Severe endothelial injury from a variety of etiologies can
produce microvascular coagulopathy and acute organ
dysfunction.7
Elevated circulating levels of the soluble (s) forms
of thrombomodulin (TM), ICAM-1 (intercellular adhesion molecule-1), E-selectin, and von Willebrand factor
(vWF) are frequently measured markers of endothelial
dysfunction and injury.8 In children with septic shock,
soluble TM levels are increased and the levels correlate
with survival status and the extent of organ dysfunction.9
In a population of patients with sepsis, plasma levels of
vWF, ICAM-1, and sE-selectin were significantly increased within 8 hours of the development of the acute
respiratory distress syndrome (ARDS).10 Sepsis is associated with apoptosis of various cell types.11 In patients
with severe sepsis, endothelial cell apoptosis may produce
abnormalities in trafficking of blood cells into an infected
focus, vasoregulation, and the antithrombosis–thrombosis balance that may contribute to the pathogenesis of
septic manifestations such as multiple organ dysfunction,
impaired microvascular blood flow, and inability of the
body to restore homeostasis.
ALTERATIONS OF THE ERYTHRON
IN SEPSIS
The erythron is the organ responsible for the production
of erythrocytes. It is composed of committed red blood
cell progenitors, developing erythrocytes, reticulocytes,
and mature red blood cells. Mature red blood cells are
anucleate, hemoglobin (Hb)-containing sacs, with enzyme systems necessary to maintain the integrity of the
sac (red blood cell membrane) and prevent oxidative
damage to the contents (Hb).
Physiology
The sole function of Hb is oxygen transport; when fully
saturated, each gram of Hb can bind 1.39 mL of oxygen.
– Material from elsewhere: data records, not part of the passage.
Lemma v1_report_places_instance_witness :
  exists i, ex_report = Ok i /\ v1_migration_capable i ∅ = true /\
    v1_migration_compatibility_key i = (1, "vllm-v1", "dev", "44")%string.
Proof.
  pose proof ex_report_ok as Hok. destruct ex_report as [i|x] eqn:E; [|discriminate].
  exists i. split; [reflexivity|].
  destruct (v1_report_places_instance _ _ _ _ _ _ _ _ _ i E) as (H1 & H2 & _). split.
  - apply H1. eexists. reflexivity.
  - rewrite H2. reflexivity.
Defined.

End Examples.
(* ===== verification/P2pConnector.v ===== *)
(** * The CoreX connector in the worker

    [CoreXP2pNcclConnector] and [CoreXNcclP2pEngine] of [llumnix/backends/vllm/
    corex_p2p_connector.py]: the hooks that a worker calls in every step, which
    stand aside for explicit V1 migration, and the shutdown of the native
    engine.

    The upstream connector and engine are vLLM's: the connector is a state with
    operations, the engine's sockets may fail to close. *)

From stdpp Require Import base gmap strings list.
From Stdlib Require Import ZArith Lia.
From S2P Require Import Prelude.

Set Warnings "-clear-no-such-hyp".
Open Scope Z_scope.

(** ** The hooks *)

(** What a worker and its scheduler ask of a connector. *)
Inductive hook :=
| BuildMeta (scheduler_output : Z)
| SaveLayer (layer : string)
| StartLoad
| WaitForSave
| GetFinished (request_ids : gset string).

(** What a hook answers. *)
Inductive hook_answer :=
| Metadata (request_ids : list string)
| Nothing
| FinishedIds (sent received : option (gset string)).

Section Hooks.
Context {U : Type}.
(** The upstream connector, and its current metadata, whose absence raises. *)
Context (upstream : hook -> M U hook_answer) (connector_metadata : U -> res unit).

(** A hook of the connector; [only]: explicit migration moves the blocks. *)
Definition connector_hook (only : bool) (h : hook) : M U hook_answer :=
  match h with
  | BuildMeta _ => if only then mret (Metadata []) else upstream h
  | SaveLayer _ => if only then mret Nothing else upstream h
  | StartLoad =>
      if only then mret Nothing
      else u ← getS; liftR (connector_metadata u) ;; upstream h
  | WaitForSave => if only then mret Nothing else upstream h
  | GetFinished _ => if only then mret (FinishedIds None None) else upstream h
  end.

(** The steps of a worker, each hook's outcome in turn. *)
Fixpoint run_hooks (f : hook -> M U hook_answer) (hs : list hook) (u : U) : list (res hook_answer) * U :=
  match hs with
  | [] => ([], u)
  | h :: hs => let '(r, u) := f h u in let '(rs, u) := run_hooks f hs u in (r :: rs, u)
  end.

Definition idle_answer (h : hook) : hook_answer :=
  match h with
  | BuildMeta _ => Metadata []
  | SaveLayer _ | StartLoad | WaitForSave => Nothing
  | GetFinished _ => FinishedIds None None
  end.

(** With explicit migration the connector never enters the
    upstream prefill/decode life cycle, in any sequence of steps: the upstream
    state stays as it is, no request is announced, saved, loaded or awaited, and
    nothing raises.  Without it the connector behaves step for step as the
    upstream one, which asks for its metadata before it loads. *)
Theorem hooks_stand_aside hs u :
  run_hooks (connector_hook true) hs u = (Ok <$> (idle_answer <$> hs), u) /\
  ((forall u e, connector_metadata u = Raise e -> upstream StartLoad u = (Raise e, u)) ->
   run_hooks (connector_hook false) hs u = run_hooks upstream hs u).
Proof.
  split.
  - induction hs as [|h hs IH]; [done|]. cbn [run_hooks]. destruct h; cbn; rewrite IH; done.
  - intros Hm. revert u. induction hs as [|h hs IH]; intros u; [done|]. cbn [run_hooks].
    assert (connector_hook false h u = upstream h u) as ->.
    { destruct h; try done. cbn. unfold mbind, M_bind, getS, liftR.
      destruct (connector_metadata u) eqn:E; [done|]. by rewrite (Hm u e). }
    destruct (upstream h u) as [r u']. by rewrite IH.
Qed.
End Hooks.

(** ** The native engine *)

Inductive engine_event :=
| Unregister
| CloseSocket (peer : string)
| CloseRouter
| TermContext
| JoinListener.
#[export] Instance engine_event_eq : EqDecision engine_event.
Proof. solve_decision. Defined.

(** The attributes of the engine; one that was never set is absent. *)
Record CoreXNcclP2pEngine := mkCoreXNcclP2pEngine {
  _corex_closing : bool;
  poller : bool;
  router_socket : bool;
  socks : list string;
  has_context : bool;
  _listener_thread : bool;
  engine_log : list engine_event }.
#[export] Instance eta_CoreXNcclP2pEngine : Eta CoreXNcclP2pEngine := fun r =>
  mkCoreXNcclP2pEngine (_corex_closing r) (poller r) (router_socket r) (socks r) (has_context r)
    (_listener_thread r) (engine_log r).

(** [shutdown]; a failure to unregister or to close is passed over, so each is
    tried. *)
Definition nccl_shutdown (e : CoreXNcclP2pEngine) : CoreXNcclP2pEngine :=
  if _corex_closing e then e
  else
    let e := e <| _corex_closing := true |> in
    e <| engine_log := engine_log e
           ++ (if poller e && router_socket e then [Unregister] else [])
           ++ (CloseSocket <$> socks e)
           ++ (if router_socket e then [CloseRouter] else [])
           ++ (if has_context e then [TermContext] else [])
           ++ (if _listener_thread e then [JoinListener] else []) |>.

(** How the upstream listener ends. *)
Inductive ListenerEnd := Returned | SocketError | Failed (e : exn).

(** [listen_for_requests]: a socket error ends it quietly while closing. *)
Definition listen_for_requests (super : ListenerEnd) (e : CoreXNcclP2pEngine) : ListenerEnd :=
  match super with
  | SocketError => if _corex_closing e then Returned else SocketError
  | r => r
  end.

(** [CoreXP2pNcclConnector.shutdown]: the engine's, where there is one. *)
Definition connector_shutdown (engine : option CoreXNcclP2pEngine) : option CoreXNcclP2pEngine :=
  nccl_shutdown <$> engine.

Fixpoint shutdowns (n : nat) (e : CoreXNcclP2pEngine) : CoreXNcclP2pEngine :=
  match n with O => e | S n => shutdowns n (nccl_shutdown e) end.

Lemma shutdown_again n e : _corex_closing e = true -> shutdowns n e = e.
Proof. intros Hc. induction n as [|n IH]; [done|]. cbn [shutdowns]. unfold nccl_shutdown. by rewrite Hc. Qed.

(** However often an engine is shut down, each of its sockets is closed once,
    the peers' before the router's and all before the context is terminated,
    and the listener that then fails ends without an error. *)
Theorem shutdown_once n e :
  _corex_closing e = false ->
  let e' := shutdowns (S n) e in
  (exists before after, engine_log e' = engine_log e ++ before ++ (CloseSocket <$> socks e) ++ after /\
     (forall p, CloseSocket p ∉ before ++ after) /\
     after = (if router_socket e then [CloseRouter] else []) ++ (if has_context e then [TermContext] else [])
             ++ (if _listener_thread e then [JoinListener] else [])) /\
  listen_for_requests SocketError e' = Returned.
Proof.
  intros Hc. cbv zeta. cbn [shutdowns]. rewrite shutdown_again by (unfold nccl_shutdown; by rewrite Hc).
  unfold nccl_shutdown, listen_for_requests. rewrite Hc. usimpl. split; [|done].
  eexists _, _. split; [reflexivity|]. split; [|done].
  intros p. destruct (poller e), (router_socket e), (has_context e), (_listener_thread e); cbn; set_solver.
Qed.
Oxygen delivery is a critical physiological process that is
a function of microcirculatory blood flow, oxygen concentration in the blood, and oxyhemoglobin dissociation.
Because the absolute amount of oxygen physically dissolved in the blood is minimal, the arterial oxygen
saturation (SaO2) essentially describes the oxygen that
is bound to Hb. The oxygen affinity of Hb is a measure
of the pO2 at which Hb is 50% saturated with oxygen
(P50). In nonsmokers, the P50 is normally 26.6 mm Hg
and varies with the concentration of 2,3-DPG (2,3diphosphoglycerate), temperature, and pH.
The Hb concentration is a function of patient age,
gender, race, activity level, and altitude above sea level.
HEMATOLOGIC CHANGES IN SEPSIS/GOYETTE ET AL
Following puberty, Hb levels are 2.0 g/dL higher in
men than in women, a difference that is a function of the
physiological effects of testosterone on the erythron.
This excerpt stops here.